My friend L confided in me: she falls down all the time. "I don't know what it is," she said. "I just trip and fall." Last time, it was in traffic. But so far, she's escaped serious injury.
My friend P empathized. She once got on the MUNI bus wearing a pair of new sneakers. 'Wow,' she thought to herself, 'this is really slick.' The bus pulled away and her feet flew out from underneath her. "The only person who really said anything was this homeless guy," she told me. "He said 'Whoa'."
"What I learned is that the best thing to do when something like that happens is just get up as quickly as possible and take a seat," P said in her matter-of-fact way.

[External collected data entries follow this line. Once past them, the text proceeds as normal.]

(* ===== verification/OutboundGroupsProps.v ===== *)
(** * Outbound groups: the choices they make

    The URL test keeps an outbound whose delay is within the tolerance of the best
    and leaves the one in use only for one that is faster by more than the tolerance;
    a selector starts again with what was selected last. *)

From S2P Require Import Prelude GoStrings GoTime RuleItems RuleMatch RuleBuild GoBinary StartOrder FakeIP FakeIPProps CacheFile BoltLaws CacheFileProps CacheFileTheorems CacheFileFake OutboundGroups.

Local Open Scope string_scope.
Local Open Scope list_scope.
Local Open Scope Z_scope.

Section URLTestProps.
Context `{OB : Outbounds}.
Implicit Types (g : URLTestGroup) (o : Node) (h : HistoryStorage).

(** The delay a history has of an outbound. *)
Definition delayOf h o : option Z := his_Delay <$> LoadURLTestHistory (RealTag o) h.

(** Delays [uint16] arithmetic is exact on; 0 is what the loop takes for none. *)
Definition delayOk (tolerance d : Z) : Prop := 0 < d /\ d + tolerance < 2 ^ 16.
Definition historyOk (tolerance : Z) h : Prop := forall tag r, h !! tag = Some r -> delayOk tolerance r.(his_Delay).

Definition usable network g o : Prop := o ∈ g.(utg_outbounds) /\ supportsNetwork network o = true.

Definition supportedNetwork (network : string) : Prop := network = NetworkTCP \/ network = NetworkUDP.

(** The selected outbounds are outbounds of the group for their networks. *)
Definition selectedOf network g : option Node :=
  if String.eqb network NetworkTCP then g.(utg_selectedTCP) else g.(utg_selectedUDP).
Definition groupOk g : Prop := forall network o, supportedNetwork network -> selectedOf network g = Some o -> usable network g o.

(** What the loop of [Select] keeps: the least delay with its outbound. *)
Definition accOk g (acc : Z * option Node) : Prop :=
  match acc with (d, Some o) => delayOf g.(utg_history) o = Some d | (d, None) => d = 0 end.

(** The outcome of the loop over [l] from [acc]. *)
Record chosenFrom network g (acc : Z * option Node) (l : list Node) (r : Z * option Node) : Prop := {
  cf_ok : accOk g r;
  cf_from : r = acc \/ exists o, r.2 = Some o /\ o ∈ l /\ supportsNetwork network o = true;
  cf_least : forall o d, o ∈ l -> supportsNetwork network o = true -> delayOf g.(utg_history) o = Some d ->
    r.2 <> None /\ r.1 <= d + g.(utg_tolerance);
  cf_gain : acc.2 <> None -> r = acc \/ (r.2 <> None /\ r.1 + g.(utg_tolerance) < acc.1);
}.

Section Loop.
Variables (network : string) (g : URLTestGroup).
Hypothesis Htol : 0 <= g.(utg_tolerance).
Hypothesis Hok : historyOk g.(utg_tolerance) g.(utg_history).

Lemma delay_ok o d : delayOf g.(utg_history) o = Some d -> delayOk g.(utg_tolerance) d.
Proof.
  unfold delayOf, LoadURLTestHistory. destruct (_ !! _) as [r|] eqn:E; [|done]. intros [= <-]. by eapply Hok.
Qed.

Lemma selectStep_eq acc o : accOk g acc ->
  selectStep network g acc o =
    (if supportsNetwork network o then
       match delayOf g.(utg_history) o with
       | Some d => match acc.2 with
                   | Some _ => if d + g.(utg_tolerance) <? acc.1 then (d, Some o) else acc
                   | None => (d, Some o)
                   end
       | None => acc
       end
     else acc).
Proof.
  destruct acc as [m c]. unfold selectStep. intros Ha. destruct (supportsNetwork network o); [|done]. cbn [negb snd fst].
  unfold delayOf. destruct (LoadURLTestHistory _ _) as [r|] eqn:E; [|done]. cbn.
  assert (delayOf g.(utg_history) o = Some r.(his_Delay)) as Hd by (unfold delayOf; by rewrite E).
  destruct (delay_ok _ _ Hd) as [Hp Hb]. unfold wrapu. rewrite Z.mod_small by lia.
  destruct c as [c|]; cbn in Ha.
  - destruct (delay_ok _ _ Ha). by replace (m =? 0) with false by lia.
  - by subst m.
Qed.

(** An outbound that is passed over, and one that is taken. *)
Lemma loop_skip acc o l r : chosenFrom network g acc l r ->
  (supportsNetwork network o = true -> forall d, delayOf g.(utg_history) o = Some d -> acc.2 <> None /\ acc.1 <= d + g.(utg_tolerance)) ->
  chosenFrom network g acc (o :: l) r.
Proof.
  intros [H1 H2 H3 H4] Hs. split; [done| | |done].
  - destruct H2 as [?|(x & ? & ? & ?)]; [by left|right; exists x; set_solver].
  - intros x d [->|Hx]%elem_of_cons Es Ed; [|by eapply H3]. destruct (Hs Es d Ed) as [Hn Hle].
    destruct (H4 Hn) as [->|[? ?]]; [done|split; [done|lia]].
Qed.

Lemma loop_take acc o d l r : chosenFrom network g (d, Some o) l r -> supportsNetwork network o = true ->
  delayOf g.(utg_history) o = Some d -> (acc.2 <> None -> d + g.(utg_tolerance) < acc.1) ->
  chosenFrom network g acc (o :: l) r.
Proof.
  intros [H1 H2 H3 H4] Es Ed Hg. assert (r.2 <> None /\ r.1 <= d) as [Hn Hle].
  { destruct H4 as [->|[? ?]]; [done|done|]. cbn in *. split; [done|lia]. }
  split; [done| | |].
  - right. destruct H2 as [->|(x & ? & ? & ?)]; [exists o; set_solver|exists x; set_solver].
  - intros x dx [->|Hx]%elem_of_cons ? Ex; [|by eapply H3]. simplify_eq. split; [done|lia].
  - intros Ha. right. specialize (Hg Ha). split; [done|lia].
Qed.
(* ===== verification/Sniffers.v ===== *)
(** * Protocol sniffers

    The sniffers of [src/common/sniff] but QUIC's: each looks at the first bytes of a
    stream, or at a packet, and sets the protocol in the metadata, or answers an error.
    For a stream the error may be that more data is needed; [PeekStream] then tries
    again with more.

    Bytes are integers.  The reader of a stream is the list of its buffers
    ([io.MultiReader] over [bytes.NewReader]): a read gives bytes of one buffer only.
    The TLS, HTTP and DNS parsers are third-party. *)

From S2P Require Import Prelude GoStrings GoCrypto GoBinary.

Local Open Scope string_scope.
Local Open Scope list_scope.
Local Open Scope Z_scope.

Definition ProtocolTLS : string := "tls".
Definition ProtocolHTTP : string := "http".
Definition ProtocolQUIC : string := "quic".
Definition ProtocolDNS : string := "dns".
Definition ProtocolSTUN : string := "stun".
Definition ProtocolBitTorrent : string := "bittorrent".
Definition ProtocolDTLS : string := "dtls".
Definition ProtocolSSH : string := "ssh".
Definition ProtocolRDP : string := "rdp".
Definition ProtocolNTP : string := "ntp".

(** ** Metadata *)

Record qCryptoFragment := mkFragment { offset : Z; length_ : Z; payload : list Z }.

(** The fields of [adapter.InboundContext] that sniffers use. *)
Record Metadata := mkMetadata { Protocol : string; Domain : string; Client : string; SniffContext : option (list qCryptoFragment) }.

Definition setProtocol (p : string) (m : Metadata) : Metadata := mkMetadata p m.(Domain) m.(Client) m.(SniffContext).
Definition setDomain (d : string) (m : Metadata) : Metadata := mkMetadata m.(Protocol) d m.(Client) m.(SniffContext).
Definition setClient (c : string) (m : Metadata) : Metadata := mkMetadata m.(Protocol) m.(Domain) c m.(SniffContext).
Definition setContext (x : option (list qCryptoFragment)) (m : Metadata) : Metadata := mkMetadata m.(Protocol) m.(Domain) m.(Client) x.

Which was exactly what she did.
I don't have anything especially remarkable to say about falling down, except that everyone does seem to do it at some point. Me, I've been testing gravity lately by dropping things. Yesterday, when my workplace bought lunch for everyone, I dropped my plate. (Empty, happily.) Today, at an early morning coffee engagement with that Autodesk editor (the job is still open), I dropped my handkerchief. In all cases, gravity is working just fine.
I'm at work, listening to the U2 CD my sister D got me for Christmas and wearing my new Christmas sweater. And thinking how nice it was to have people around who care about me. I miss that. On the flip side, I'm seeing friends tonight, ringing in the New Year, and enjoying that the rain has stopped, for now, in SF. Yesterday, it hailed. Freakish. I still have high hopes for 2005.